TASK GOAL
Repeat only the stretch of lines below that runs from the line with "destruct (refreshed_exact entry1" through the line with "apply (put_then_get fresh_store", unaltered.

DATA EXTRACTS
(* ===== verification/CacheScenario.v ===== *)
(** The cache at work on concrete exchanges: its theorems applied to a store that
    holds responses, and the corner cases where the code and its comments or the
    specification it names disagree. *)
From S2P Require Import Prelude RustStr RustTime Extern Body CacheDate CacheDirective CacheEntry.
From S2P Require Import Message CachePolicy CacheStorage HttpCache CacheBehaviour CacheInvariant.
Import Sample.
Local Open Scope Z_scope.

#[local] Instance sample_layout : Layout := {| size_of_CacheKey := 40; size_of_CacheEntry := 232 |}.
#[local] Instance sample_layout_laws : LayoutLaws.
Proof. split; reflexivity. Qed.
#[local] Instance sample_hasher : KeyHasher := λ k, zlen (target k).

Definition t0 : SystemTime := from_secs 1700000000.
Definition later (s : Z) : SystemTime := t0 + from_secs s.

Definition style : Url := mk_url b#"https" b#"www.example.com" 443 b#"/style.css".
Definition key : CacheKey := new_key GET style.

Definition fields_of (l : list (str * str)) : HeaderMap :=
  foldl (λ h nv, hm_append nv.1 nv.2 h) ([] : fields) l.

Definition request : Request := 
  mk_request GET b#"https://example.com/a" HTTP_11 (fields_of [(b#"accept-language", b#"en")]) false.

Definition answer (extra : list (str * str)) (b : Body) : Response Body :=
  mk_response 200 HTTP_2 (fields_of ([(b#"etag", b#"v1"); (b#"connection", b#"keep-alive")] ++ extra)) b None.

Definition css : Body := Stream [SChunk b#"a{color"; SPending; SChunk b#":red}"] None.

Definition cacheable : Response Body :=
  answer [(b#"cache-control", b#"max-age=60"); (b#"vary", b#"Accept-Language")] css.

Definition fresh_store : MemoryStore := with_limits default_memory_limits.

Lemma fresh_store_ok : memory_ok fresh_store.
Proof. apply with_limits_ok. Qed.

Lemma start_empty k : held fresh_store k = [].
Proof.
  unfold held, shard_of. destruct (shards fresh_store !! shard_index fresh_store k) as [s|] eqn:E; [|done].
  apply lookup_replicate in E as [-> _]. done.
Qed.

(** ** The store's theorems *)

Definition entry1 : CacheEntry := entry_for default_config request [b#"accept-language"] cacheable t0 t0.
Definition store1 : MemoryStore := (memory_put key entry1 fresh_store).2.

Lemma store1_ok : memory_ok store1.
Proof. apply memory_put_ok, fresh_store_ok. Qed.

(** ** Fields *)

Lemma refreshed_exact_witness :
  hm_get_all (headers (refreshed entry1
    (fields_of [(b#"etag", b#"v2"); (b#"content-length", b#"0")]) t0 t0)) b#"etag" = [b#"v2"] ∧
  hm_get_all (headers (refreshed entry1
    (fields_of [(b#"etag", b#"v2"); (b#"content-length", b#"0")]) t0 t0)) b#"content-length" = [].
Proof.
  destruct (refreshed_exact entry1
    (fields_of [(b#"etag", b#"v2"); (b#"content-length", b#"0")]) t0 t0) as [Hf _].
  split; rewrite Hf; vm_compute; reflexivity.
Defined.

Lemma strip_hop_by_hop_exact_witness :
  hm_get_all (strip_hop_by_hop (fields_of
    [(b#"connection", b#"x-hop"); (b#"x-hop", b#"1"); (b#"etag", b#"v1")])) b#"x-hop" = [] ∧
  hm_get_all (strip_hop_by_hop (fields_of
    [(b#"connection", b#"x-hop"); (b#"x-hop", b#"1"); (b#"etag", b#"v1")])) b#"etag" = [b#"v1"].
Proof. split; rewrite strip_hop_by_hop_exact; vm_compute; reflexivity. Defined.

Lemma memory_store_bounded_witness :
  memory_ok (memory_put key entry1 store1).2 ∧ st_bytes (stats store1) <= 32 * 1024 * 1024.
Proof.
  destruct (memory_store_bounded store1 key entry1) as (_ & Hput & _ & Hb).
  - exact store1_ok.
  - split; [exact Hput|]. exact Hb.
Defined.

Lemma put_then_get_witness :
  (memory_get key (memory_put key entry1 fresh_store).2).1 =
  inl (merge_variants (held fresh_store key) entry1).
Proof.
  apply (put_then_get fresh_store key entry1).
  - exact fresh_store_ok.
  - vm_compute. reflexivity.
  - vm_compute. discriminate.
Defined.

Definition tiny_store : MemoryStore := with_limits (mk_memory_limits 100 1).

Lemma oversized_put_refused_witness :
  held (memory_put key entry1 tiny_store).2 key = [].
Proof.
  destruct (oversized_put_refused tiny_store key entry1) as (_ & Hk & _).
  - apply with_limits_ok.
  - vm_compute. reflexivity.
  - exact Hk.
Defined.

Definition full_shard : Shard :=
  mk_shard {[ key := mk_stored [entry1] 70 1; mk_key GET b#"other" := mk_stored [entry1] 60 2 ]} 130.

Lemma full_shard_ok : ages_ok full_shard.
Proof.
  split; [vm_compute; reflexivity|]. unfold full_shard. simpl. intros k r.
  rewrite lookup_insert_Some, lookup_singleton_Some. intros [[_ <-]|[_ [_ <-]]]; simpl; lia.
Qed.

Lemma purge_is_lru_witness :
  shard_bytes (purge (mk_memory_limits 100 1) full_shard).1.1 <= 88.
Proof.
  destruct (purge_is_lru (mk_memory_limits 100 1) full_shard) as (_ & _ & _ & Hover & _).
  - exact full_shard_ok.
  - apply Hover. vm_compute. reflexivity.
Defined.

(** ** The policy's theorems *)

Lemma stale_stays_stale_witness :
  is_fresh entry1 (cc_of (headers entry1)) default_config (later 61) = false.
Proof.
  apply (stale_stays_stale entry1 _ default_config (later 60) (later 61)).
  - vm_compute. discriminate.
  - vm_compute. reflexivity.
Defined.

Lemma fresh_is_young_witness :
  no_cache (cc_of (headers entry1)) = false ∧
  freshness_lifetime entry1 (cc_of (headers entry1)) default_config = Some (from_secs 60).
Proof.
  destruct (fresh_is_young entry1 default_config (later 59)) as (Hnc & l & Hl & _).
  - vm_compute. split; discriminate.
  - vm_compute. split; discriminate.
  - vm_compute. reflexivity.
  - split; [exact Hnc|]. vm_compute. reflexivity.
Defined.

Definition expired_entry : CacheEntry :=
  mk_cache_entry 200 HTTP_2 (fields_of [(b#"expires", b#"0"); (b#"etag", b#"v1")]) [] [] t0 t0.

Lemma invalid_expires_never_fresh_witness :
  is_fresh expired_entry (cc_of (headers expired_entry)) default_config t0 = false.
Proof.
  apply (invalid_expires_never_fresh expired_entry default_config b#"0").
  - vm_compute. reflexivity.
  - intros s Hs. vm_compute in Hs. injection Hs as <-. vm_compute. reflexivity.
  - vm_compute. reflexivity.
  - vm_compute. split; discriminate.
  - vm_compute. discriminate.
Defined.

Definition guessed_entry : CacheEntry :=
  mk_cache_entry 200 HTTP_2
    (fields_of [(b#"date", b#"Tue, 14 Nov 2023 22:13:20 GMT");
                (b#"last-modified", b#"Tue, 14 Nov 2023 22:11:40 GMT")]) [] [] t0 t0.

Lemma heuristic_lifetime_bounded_witness :
  from_secs 10 <= heuristic_cap default_config ∧
  freshness_lifetime guessed_entry (cc_of (headers guessed_entry)) default_config = Some (from_secs 10).
Proof.
  assert (Hl : freshness_lifetime guessed_entry (cc_of (headers guessed_entry)) default_config =
               Some (from_secs 10)) by (vm_compute; reflexivity).
  split; [|exact Hl].
  destruct (heuristic_lifetime_bounded guessed_entry default_config (from_secs 10)) as (_ & Hcap & _).
  - vm_compute. reflexivity.
  - vm_compute. reflexivity.
  - exact Hl.
  - exact Hcap.
Defined.

(** ** Bodies *)

Definition recorder : Recording :=
  mk_recording css []
    (Some (mk_commit key 200 HTTP_2 (headers entry1) (selector entry1) t0 t0 (8 * 1024 * 1024))).

Lemma recorder_stores : will_store recorder = Some (key, entry1).
Proof.
  unfold will_store, recorder. cbn [rec_commit rec_buffered rec_inner mbind option_bind].
  rewrite decide_True; [reflexivity|].
  split_and!; [reflexivity|vm_compute; discriminate|vm_compute; reflexivity].
Qed.

Lemma recording_all_or_nothing_witness :
  ∃ r', read_recording 4 recorder fresh_store =
    ([b#"a{color"; b#":red}"], None, true, r', cache_store key entry1 fresh_store).
Proof.
  destruct (recording_all_or_nothing recorder fresh_store 4) as [Hend _].
  - intros c Hc. injection Hc as <-. vm_compute. discriminate.
  - destruct Hend as (r' & Hr).
    + vm_compute. repeat constructor.
    + exists r'. rewrite Hr. rewrite recorder_stores. reflexivity.
Defined.

Lemma draining_yields_stored_witness :
  read_draining 5 (mk_draining (Some (Stream [SPending; SChunk b#"x"; SError (Transport [])] None))
                     (Some b#"stored")) = ([b#"stored"], true).
Proof. apply draining_yields_stored. vm_compute. repeat constructor. Defined.

(** ** Exchanges *)

(** The bytes of a body served from memory. *)
Definition served_bytes (r : Response CacheBody) : bytes :=
  match rs_body r with Plain (Fixed (Some b)) => b | _ => [] end.

Lemma hit_at_5 :
  match (before default_config request style (later 5) store1).1.1.2 with
  | Some r => Some (served_bytes r, hm_get_all (rs_headers r) AGE)
  | None => None
  end = Some (b#"a{color:red}", [b#"5"]).
Proof. vm_compute. reflexivity. Qed.

Lemma served_only_if_fresh_witness :
  ∃ p resp s', before default_config request style (later 5) store1 = (p, Some resp, request, s') ∧
    served_bytes resp = b#"a{color:red}" ∧ hm_get_all (rs_headers resp) AGE = [b#"5"].
Proof.
  pose proof hit_at_5 as Hhit.
  destruct (before default_config request style (later 5) store1) as [[[p o] rq'] s'] eqn:E.
  cbn [fst snd] in Hhit. destruct o as [resp|]; [|discriminate].
  destruct (served_only_if_fresh held default_config request style (later 5) store1 p resp rq' s' E)
    as (Hrq & _). subst rq'.
  exists p, resp, s'. split; [reflexivity|]. injection Hhit as Hb Ha. split; [exact Hb|exact Ha].
Defined.

Lemma miss_at_65 :
  match (before default_config request style (later 65) store1).1 with
  | (Store state, None, rq) => Some (hm_get_all (rq_headers rq) IF_NONE_MATCH)
  | _ => None
  end = Some [b#"v1"].
Proof. vm_compute. reflexivity. Qed.

Lemma revalidation_request_witness :
  ∃ state request' s',
    before default_config request style (later 65) store1 = (Store state, None, request', s') ∧
    pd_key state = key ∧ hm_get_all (rq_headers request') IF_NONE_MATCH = [b#"v1"].
Proof.
  pose proof miss_at_65 as Hmiss.
  destruct (before default_config request style (later 65) store1) as [[[p o] rq'] s'] eqn:E.
  cbn [fst snd] in Hmiss. destruct p as [| |state]; [discriminate..|].
  destruct o as [resp|]; [discriminate|].
  destruct (revalidation_request held default_config request style (later 65) store1 state rq' s' E)
    as (Hk & _).
  exists state, rq', s'. split; [reflexivity|]. split; [exact Hk|].
  by injection Hmiss.
Defined.

Lemma unsafe_method_invalidates_witness :
  held (after default_config Invalidate style (answer [] Empty) t0 store1).2 key = [].
Proof.
  destruct (after default_config Invalidate style (answer [] Empty) t0 store1) as [resp m'] eqn:E.
  destruct (unsafe_method_invalidates default_config style (answer [] Empty) t0 store1 resp m' key E)
    as (_ & _ & Hgone & _).
  apply Hgone; [vm_compute; reflexivity|]. left. reflexivity.
Defined.

Definition state1 : PendingInner :=
  mk_pending_inner key (rq_headers request) (cc_of_request (rq_headers request)) t0 None.

Definition secret : Response Body := answer [(b#"cache-control", b#"no-store")] css.

Lemma unstorable_response_dropped_witness :
  held (after default_config (Store state1) style secret t0 store1).2 key = [].
Proof.
  destruct (after default_config (Store state1) style secret t0 store1) as [resp m'] eqn:E.
  destruct (unstorable_response_dropped default_config state1 style secret t0 store1 resp m'
              NS_ResponseNoStore) as (_ & Hgone & _).
  - left. reflexivity.
  - reflexivity.
  - exact E.
  - apply Hgone. left. vm_compute. reflexivity.
Defined.

Definition state2 : PendingInner :=
  mk_pending_inner key (rq_headers request) (cc_of_request (rq_headers request)) (later 65) (Some entry1).

Definition not_modified : Response Body :=
  mk_response 304 HTTP_2 (fields_of [(b#"etag", b#"W/v1"); (b#"cache-control", b#"max-age=90")]) Empty None.

Lemma not_modified_serves_stored_witness :
  rs_status (after default_config (Store state2) style not_modified (later 66) store1).1 = 200.
Proof.
  destruct (after default_config (Store state2) style not_modified (later 66) store1) as [resp m'] eqn:E.
  destruct (not_modified_serves_stored default_config state2 entry1 style not_modified (later 66) store1
              resp m') as (Hst & _).
  - exact store1_ok.
  - vm_compute. reflexivity.
  - reflexivity.
  - reflexivity.
  - vm_compute. reflexivity.
  - vm_compute. reflexivity.
  - vm_compute. discriminate.
  - exact E.
  - exact Hst.
Defined.

Lemma cacheable_storable :
  storable default_config GET (rq_headers request) (cc_of_request (rq_headers request))
    (rs_status cacheable) (rs_headers cacheable) (cc_of (rs_headers cacheable)) =
  inl [b#"accept-language"].
Proof. vm_compute. reflexivity. Qed.

Lemma stored_then_served_witness :
  ∃ p m0 resp r len r' m1 p' resp' m2,
    before default_config request style t0 fresh_store = (p, None, request, m0) ∧
    after default_config p style cacheable t0 m0 = (resp, m0) ∧ rs_body resp = Recorded r len ∧
    read_recording 4 r m0 = (chunks css, None, true, r', m1) ∧
    before default_config request style (later 5) m1 = (p', Some resp', request, m2) ∧
    rs_status resp' = 200 ∧ rs_body resp' = Plain (fixed b#"a{color:red}").
Proof.
  apply (stored_then_served default_config request style cacheable t0 t0 (later 5) fresh_store
           [b#"accept-language"] 4).
  - exact fresh_store_ok.
  - vm_compute. reflexivity.
  - apply start_empty.
  - reflexivity.
  - vm_compute. reflexivity.
  - vm_compute. reflexivity.
  - vm_compute. reflexivity.
  - exact cacheable_storable.
  - reflexivity.
  - vm_compute. discriminate.
  - intros l Hl. discriminate.
  - vm_compute. discriminate.
  - vm_compute. reflexivity.
  - vm_compute. discriminate.
  - vm_compute. reflexivity.
  - vm_compute. repeat constructor.
Defined.

Definition start : System (S := MemoryStore) := mk_system fresh_store [] [].


(** ** Corner cases *)

Definition body_entry (n : nat) (sel : Selector) : CacheEntry :=
  mk_cache_entry 200 HTTP_2 (fields_of []) (replicate n "x"%char) sel t0 t0.

(** A record between seven eighths of a shard and the whole of it is accepted, and
    the purge it triggers then evicts it together with every other key. *)
Theorem large_put_flushes_the_shard :
  let k1 := mk_key GET b#"small" in
  let k2 := mk_key GET b#"large" in
  let m0 := with_limits (mk_memory_limits 2000 1) in
  let m1 := (memory_put k1 (body_entry 100 any_selector) m0).2 in
  let m2 := (memory_put k2 (body_entry 1500 any_selector) m1).2 in
  record_size k2 [body_entry 1500 any_selector] <= per_shard (memory_limits m1) ∧
  st_keys (stats m1) = 1 ∧ st_keys (stats m2) = 0 ∧ st_evictions (stats m2) = 2.
Proof. split_and!; vm_compute; (reflexivity || discriminate). Qed.

(** An entry that arrived through an intermediary keeps its old [Age] when the
    [304] carries none: revalidated at this very instant, it is still stale. *)
Theorem refresh_keeps_old_age :
  let stored := mk_cache_entry 200 HTTP_2
    (fields_of [(b#"cache-control", b#"max-age=60"); (b#"age", b#"100"); (b#"etag", b#"v1")])
    [] any_selector t0 t0 in
  let refreshed := refreshed stored (fields_of [(b#"etag", b#"v1")]) (later 500) (later 500) in
  current_age refreshed (later 500) = from_secs 100 ∧
  is_fresh refreshed (cc_of (headers refreshed)) default_config (later 500) = false.
Proof. split; vm_compute; reflexivity. Qed.

(** A response stored before the origin began to send [Vary] matches every request
    and comes first, so the newer variant for this very request is never selected. *)
Theorem older_variant_shadows_newer :
  let old := body_entry 1 any_selector in
  let new := body_entry 2 (selector_of [b#"accept-language"] (rq_headers request)) in
  let m := (memory_put key new (memory_put key old fresh_store).2).2 in
  selector_matches (selector new) (rq_headers request) = true ∧
  (λ e, zlen (body e)) <$> held m key = [1; 2] ∧
  (λ e, zlen (body e)) <$> (select key (rq_headers request) m).1 = Some 1.
Proof. split_and!; vm_compute; reflexivity. Qed.

(** Two-digit years 70 to 99 are always the last century, so a date the fifty-year
    rule reads as 2070 is read as the epoch. *)
Theorem two_digit_year_70_is_1970 :
  parse_http_date b#"Wednesday, 01-Jan-70 00:00:00 GMT" = Some UNIX_EPOCH.
Proof. vm_compute. reflexivity. Qed.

EXERCISE OUTPUT
  destruct (refreshed_exact entry1
    (fields_of [(b#"etag", b#"v2"); (b#"content-length", b#"0")]) t0 t0) as [Hf _].
  split; rewrite Hf; vm_compute; reflexivity.
Defined.

Lemma strip_hop_by_hop_exact_witness :
  hm_get_all (strip_hop_by_hop (fields_of
    [(b#"connection", b#"x-hop"); (b#"x-hop", b#"1"); (b#"etag", b#"v1")])) b#"x-hop" = [] ∧
  hm_get_all (strip_hop_by_hop (fields_of
    [(b#"connection", b#"x-hop"); (b#"x-hop", b#"1"); (b#"etag", b#"v1")])) b#"etag" = [b#"v1"].
Proof. split; rewrite strip_hop_by_hop_exact; vm_compute; reflexivity. Defined.

Lemma memory_store_bounded_witness :
  memory_ok (memory_put key entry1 store1).2 ∧ st_bytes (stats store1) <= 32 * 1024 * 1024.
Proof.
  destruct (memory_store_bounded store1 key entry1) as (_ & Hput & _ & Hb).
  - exact store1_ok.
  - split; [exact Hput|]. exact Hb.
Defined.

Lemma put_then_get_witness :
  (memory_get key (memory_put key entry1 fresh_store).2).1 =
  inl (merge_variants (held fresh_store key) entry1).
Proof.
  apply (put_then_get fresh_store key entry1).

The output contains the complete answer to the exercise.